Calder shivered in superstitious fear. ‘You expect me to demean myself by working as a common sailor, wizard? I have the honour of my house to uphold. You cannot mean me to flee my own land in this pauper manner?’
‘You call this a little favour?’ laughed Lana Fiveworlds. ‘Taking his neo-barbarian slipped-back ass on the Gravity Rose ? Is the man even housetrained? Shit, it’ll be quicker teaching that pet monkey of Polter’s to be crew. What kind of retards were his ancestors anyway, settling on this bastard world?’
‘Wasn’t their fault,’ said Matobo. ‘Didn’t you read the wiki on this world?

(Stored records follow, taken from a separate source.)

(* ===== verification/Errors.v ===== *)
(** * Errors: exceptions of the hooks, [noexcept], and total engines

    The adapter neither catches nor wraps: an exception of a hook leaves the
    call as it is, with the object mutated up to the throw.  [operator()] is
    [noexcept] and terminates the program instead.  A session throws or
    terminates where its first failing call does; after a failed [set_key]
    the next [reset] installs the new key.  On an engine whose hooks always
    return, the adapter always returns. *)

From Stdlib Require Import ZArith Lia.
From stdpp Require Import prelude.
From S2P Require Import Prelude Collect Limits Engine Engines Machine Spec Scenarios.

Local Open Scope comp_scope.

(** * Errors *)

Section Errors.
Context `{E : Engine}.
Implicit Types (m : machine) (k : list size_cell) (c : call).

(** C10: the adapter passes exceptions on unchanged: a call that is not
    [noexcept] throws [e] exactly when its hooks, run in order, throw [e];
    the hooks after the throwing one are not called, and the object is left
    with the engine as the hook left it and the cached key already updated. *)
Theorem exception_passes_through c m m' e :
  is_noexcept c = false ->
  run_call c m = Throws m' e <->
  run_hooks (hooks_of c (key m)) (base m) = Throws (base m') e ∧
  key m' = key_after c (key m).
Proof.
  intros Hc. rewrite run_call_spec_call. unfold spec_call. rewrite Hc.
  destruct m'. repeat case_match; naive_solver.
Qed.

(** C11: a [set_key] that fails has already replaced the cached key: the
    exception comes from [__set_space], and [__set_key] is not called, or
    from [__set_key] after [__set_space] returned; in both cases the object
    keeps the resolved key and the engine state the failing hook left. *)
Theorem set_key_failure k m m' e :
  set_key k m = Throws m' e <->
  key m' = resolve k ∧
  (__set_space (length (resolve k)) (base m) = Throws (base m') e ∨
   exists s u, __set_space (length (resolve k)) (base m) = Returns s u ∧
     __set_key k s = Throws (base m') e).
Proof.
  rewrite set_key_run, lift_throws, bind_throws. naive_solver.
Qed.

(** C12: [operator()] is [noexcept]: where the engine's [pull] throws,
    [operator>>] throws the same exception and [operator()] terminates the
    program. *)
Theorem operator_call_terminates m s e :
  pull (base m) = Throws s e ->
  operator_shr m = Throws (with_base s m) e ∧ operator_call m = Terminates.
Proof.
  intros H. rewrite operator_shr_run, operator_call_run. unfold noexcept.
  by rewrite H.
Qed.

(** Where [pull] returns, the two operators agree. *)
Lemma operator_call_returns m s b :
  pull (base m) = Returns s b -> operator_call m = operator_shr m.
Proof.
  intros H. rewrite operator_shr_run, operator_call_run. unfold noexcept.
  by rewrite H.
Qed.

(** C13: [set_key] with an empty key caches the default key and sets the
    space to its length, and then hands [__set_key] the empty key it was
    given, not the default key. *)
Theorem set_key_empty_reaches_engine m :
  set_key [] m =
  lift __default_key
    ((__set_space (length __default_key) ;; __set_key []) (base m)).
Proof. by rewrite set_key_run. Qed.

End Errors.

(** On the strict engine an empty key makes [set_key] throw, where the
    default key itself is accepted. *)
Example set_key_empty_strict :
  thrown (set_key [] strict4) = Some invalid_argument ∧
  returns (set_key (E:=strict) mix_default_key strict4) = true.
Proof. by vm_compute. Qed.

Lemma exception_passes_through_witness :
  run_call (CSetKey []) strict4 =
  Throws (after [CSetKey []] strict4) invalid_argument.
Proof.
  apply (exception_passes_through (E:=strict)); [done|].
  split; [compute_done|by vm_compute].
Defined.

Lemma set_key_failure_witness :
  key (after [CSetKey []] strict4) = resolve (E:=strict) [] ∧
  (__set_space (length (resolve (E:=strict) [])) (base strict4) =
     Throws (base (after [CSetKey []] strict4)) invalid_argument ∨
   exists s u,
     __set_space (length (resolve (E:=strict) [])) (base strict4) = Returns s u ∧
     __set_key [] s = Throws (base (after [CSetKey []] strict4)) invalid_argument).
Proof. apply (set_key_failure (E:=strict) [] strict4). compute_done. Defined.

(** After the failed [set_key], [operator>>] throws and [operator()]
    terminates the program. *)
Lemma operator_call_terminates_witness :
  operator_shr (after [CSetKey []] strict4) =
    Throws (after [CSetKey []] strict4) domain_error ∧
  operator_call (after [CSetKey []] strict4) = Terminates.
Proof.
  pose proof (operator_call_terminates (E:=strict) (after [CSetKey []] strict4)
    (base (after [CSetKey []] strict4)) domain_error) as H.
  assert (with_base (base (after [CSetKey []] strict4)) (after [CSetKey []] strict4)
    = after [CSetKey []] strict4) as Heq by apply (lens_upd_proj (proj:=base)).
  rewrite Heq in H. apply H. compute_done.
Defined.

(** * Sessions that fail *)

Section Sessions.
Context `{E : Engine}.
Implicit Types (m : machine) (c : call) (cs : list call).

(** A session fails where its first failing call fails. *)
Lemma session_failure cs m w :
  failure_of (run_calls cs m) = Some w <->
  exists cs1 c cs2 m1 bs,
    cs = cs1 ++ c :: cs2 ∧ run_calls cs1 m = Returns m1 bs ∧
    failure_of (run_call c m1) = Some w.
Proof. apply collect_failure. Qed.

Lemma spec_call_terminates c m :
  spec_call c m = Terminates <->
  run_hooks (hooks_of c (key m)) (base m) = Terminates ∨
  (is_noexcept c = true ∧
   exists s e, run_hooks (hooks_of c (key m)) (base m) = Throws s e).
Proof. unfold spec_call. destruct (run_hooks _ _), (is_noexcept c); naive_solver. Qed.

Lemma run_hooks_pull_throws s s' e :
  run_hooks [HPull] s = Throws s' e <-> pull s = Throws s' e.
Proof.
  unfold run_hooks. simpl. unfold bind, ret. destruct (pull s); naive_solver.
Qed.

(** A call terminates the program when one of its hooks does, or when it is
    [operator()] and [pull] throws. *)
Lemma run_call_terminates c m :
  run_call c m = Terminates <->
  run_hooks (hooks_of c (key m)) (base m) = Terminates ∨
  (c = CCall ∧ exists s e, pull (base m) = Throws s e).
Proof.
  rewrite run_call_spec_call, spec_call_terminates.
  destruct c; simpl; try naive_solver.
  setoid_rewrite run_hooks_pull_throws. naive_solver.
Qed.

(** A session throws where its first call that does not return throws. *)
Lemma session_throws_at cs m m' e :
  run_calls cs m = Throws m' e <->
  exists cs1 c cs2 m1 bs,
    cs = cs1 ++ c :: cs2 ∧ run_calls cs1 m = Returns m1 bs ∧
    run_call c m1 = Throws m' e.
Proof.
  rewrite <-failure_of_throws, session_failure.
  by setoid_rewrite failure_of_throws.
Qed.

(** C26: what the engine sees of a session that throws: the session throws
    [e] exactly when the hooks of some calls at its head, run in order on
    the engine, return, and the hooks of the next call, which is not
    [operator()], throw [e].  No hook of a later call is called; the engine
    is left as the throwing hook left it, and the cached key is the one the
    failing call leaves: for a [set_key], the key it was about to
    install. *)
Theorem session_throws cs m m' e :
  run_calls cs m = Throws m' e <->
  exists cs1 c cs2 s1 bs,
    cs = cs1 ++ c :: cs2 ∧ c ≠ CCall ∧
    run_hooks (session_hooks cs1 (key m)) (base m) = Returns s1 bs ∧
    run_hooks (hooks_of c (session_key cs1 (key m))) s1 = Throws (base m') e ∧
    key m' = key_after c (session_key cs1 (key m)).
Proof.
  rewrite session_throws_at. split.
  - intros (cs1 & c & cs2 & m1 & bs & -> & [H1 Hk]%run_calls_hooks
            & (Hn & H2 & Hk')%run_call_throws).
    exists cs1, c, cs2, (base m1), bs. rewrite <-Hk.
    split_and!; [done|by intros ->|done..].
  - intros (cs1 & c & cs2 & s1 & bs & -> & Hc & H1%hooks_run_calls & H2 & Hk).
    eexists cs1, c, cs2, _, bs. split_and!; [done..|].
    apply run_call_throws. by destruct c.
Qed.

(** C27: a session terminates the program exactly when, after calls that
    returned, a hook of the next call terminates it or the next call is
    [operator()] and the engine's [pull] throws. *)
Theorem session_terminates cs m :
  run_calls cs m = Terminates <->
  exists cs1 c cs2 m1 bs,
    cs = cs1 ++ c :: cs2 ∧ run_calls cs1 m = Returns m1 bs ∧
    (run_hooks (hooks_of c (key m1)) (base m1) = Terminates ∨
     (c = CCall ∧ exists s e, pull (base m1) = Throws s e)).
Proof.
  rewrite <-failure_of_terminates, session_failure.
  by setoid_rewrite failure_of_terminates; setoid_rewrite run_call_terminates.
Qed.

(** C28: after a [set_key] that threw, the object holds the new key: the
    next [reset] installs the resolved key of the failed call, not the key
    the engine was running with. *)
Theorem reset_after_failed_set_key k m m' e :
  set_key k m = Throws m' e ->
  reset m' = lift (resolve k) ((__reset ;; __set_key (resolve k)) (base m')).
Proof. rewrite set_key_run, reset_run. by intros [_ ->]%lift_throws. Qed.

End Sessions.

(** On the strict engine: an extraction returns, then [set_key] with the
    empty key throws at [__set_key] after [__set_space] set the space to
    8; the last extraction is not made. *)
Lemma session_throws_witness :
  run_calls [CShr; CSetKey []; CShr] strict4 =
  Throws (after [CShr; CSetKey []] strict4) invalid_argument.
Proof.
  apply (session_throws (E:=strict)).
  exists [CShr], (CSetKey []), [CShr], (base (after [CShr] strict4)),
    (default [] (blocks [CShr] strict4)).
  split_and!; [done|done|compute_done..].
Defined.

(** On the strict engine, with the space set to 3 under a key of four
    cells, [pull] throws: [operator()] then terminates the program. *)
Lemma session_terminates_witness :
  run_calls [CShr; CSetSpace 3; CCall; CShr] strict4 = Terminates.
Proof.
  apply (session_terminates (E:=strict)).
  exists [CShr; CSetSpace 3], CCall, [CShr], (after [CShr; CSetSpace 3] strict4),
    (default [] (blocks [CShr; CSetSpace 3] strict4)).
  split_and!; [done|apply run_calls_after; by vm_compute|].
  right. split; [done|]. eexists _, domain_error. by vm_compute.
Defined.

(** On the strict engine the failed [set_key({})] followed by [reset]
    completes the key change: the object is the one a construction with the
    empty key returns. *)
Lemma reset_after_failed_set_key_witness :
  reset (after [CSetKey []] strict4) =
  lift (resolve (E:=strict) [])
    ((__reset ;; __set_key (resolve (E:=strict) [])) (base (after [CSetKey []] strict4))).
Proof.
  apply (reset_after_failed_set_key (E:=strict) [] strict4 _ invalid_argument).
  compute_done.
Defined.

Example reset_completes_failed_set_key :
  after [CReset] (after [CSetKey []] strict4) = built (E:=strict) [].
Proof. compute_done. Qed.

(** * Total engines *)

Section Total.
Context `{E : Engine} `{!EngineTotal E}.

Lemma run_call_total (c : call) (m : machine) : returns (run_call c m) = true.
Proof.
  rewrite run_call_spec_call. unfold spec_call.
  pose proof (run_hooks_total (hooks_of c (key m)) (base m)).
  by destruct (run_hooks _ _).
Qed.

Lemma run_calls_total (cs : list call) (m : machine) :
  returns (run_calls cs m) = true.
Proof. apply collect_total, run_call_total. Qed.

Lemma construct_total (k : list size_cell) : returns (construct k) = true.
Proof.
  rewrite construct_spec_construct. unfold spec_construct.
  pose proof (run_hooks_total (hooks_of_ctor k) engine_init).
  by destruct (run_hooks _ _).
Qed.

(** C19: the adapter adds no failure of its own: on an engine whose hooks
    always return, construction returns and every session of calls returns. *)
Theorem adapter_never_fails (k : list size_cell) (cs : list call) :
  returns (construct k) = true ∧
  forall m : machine, returns (run_calls cs m) = true.
Proof. split; [apply construct_total|apply run_calls_total]. Qed.

End Total.

Lemma adapter_never_fails_witness :
  returns (construct (E:=mixer) key4) = true ∧
  forall m : machine (E:=mixer), returns (run_calls busy m) = true.
Proof. exact (adapter_never_fails (E:=mixer) key4 busy). Defined.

The first settlers came in racked, stacked and packed on coffin ships. Overpopulation excess, poor as dirt. Too poor to pay for a decent survey of the Hesperus system. When they set down, this world was a paradise. Forty years later the interglacial ended, and a full-bore ice age started. I still have the original brochure from nine hundred years ago. Fragrant pine forests and sandy beaches. Of course, the settlers were too poor to afford a mass lift-out from Hesperus, even if they could have found a civilised planet willing to stamp a quarter of a million no-money colonists’ entry visas. The mining combine backing them shrugged its shoulders, pointed to the emigration indemnity waiver and walked. So here their descendants stay, and here they shiver.’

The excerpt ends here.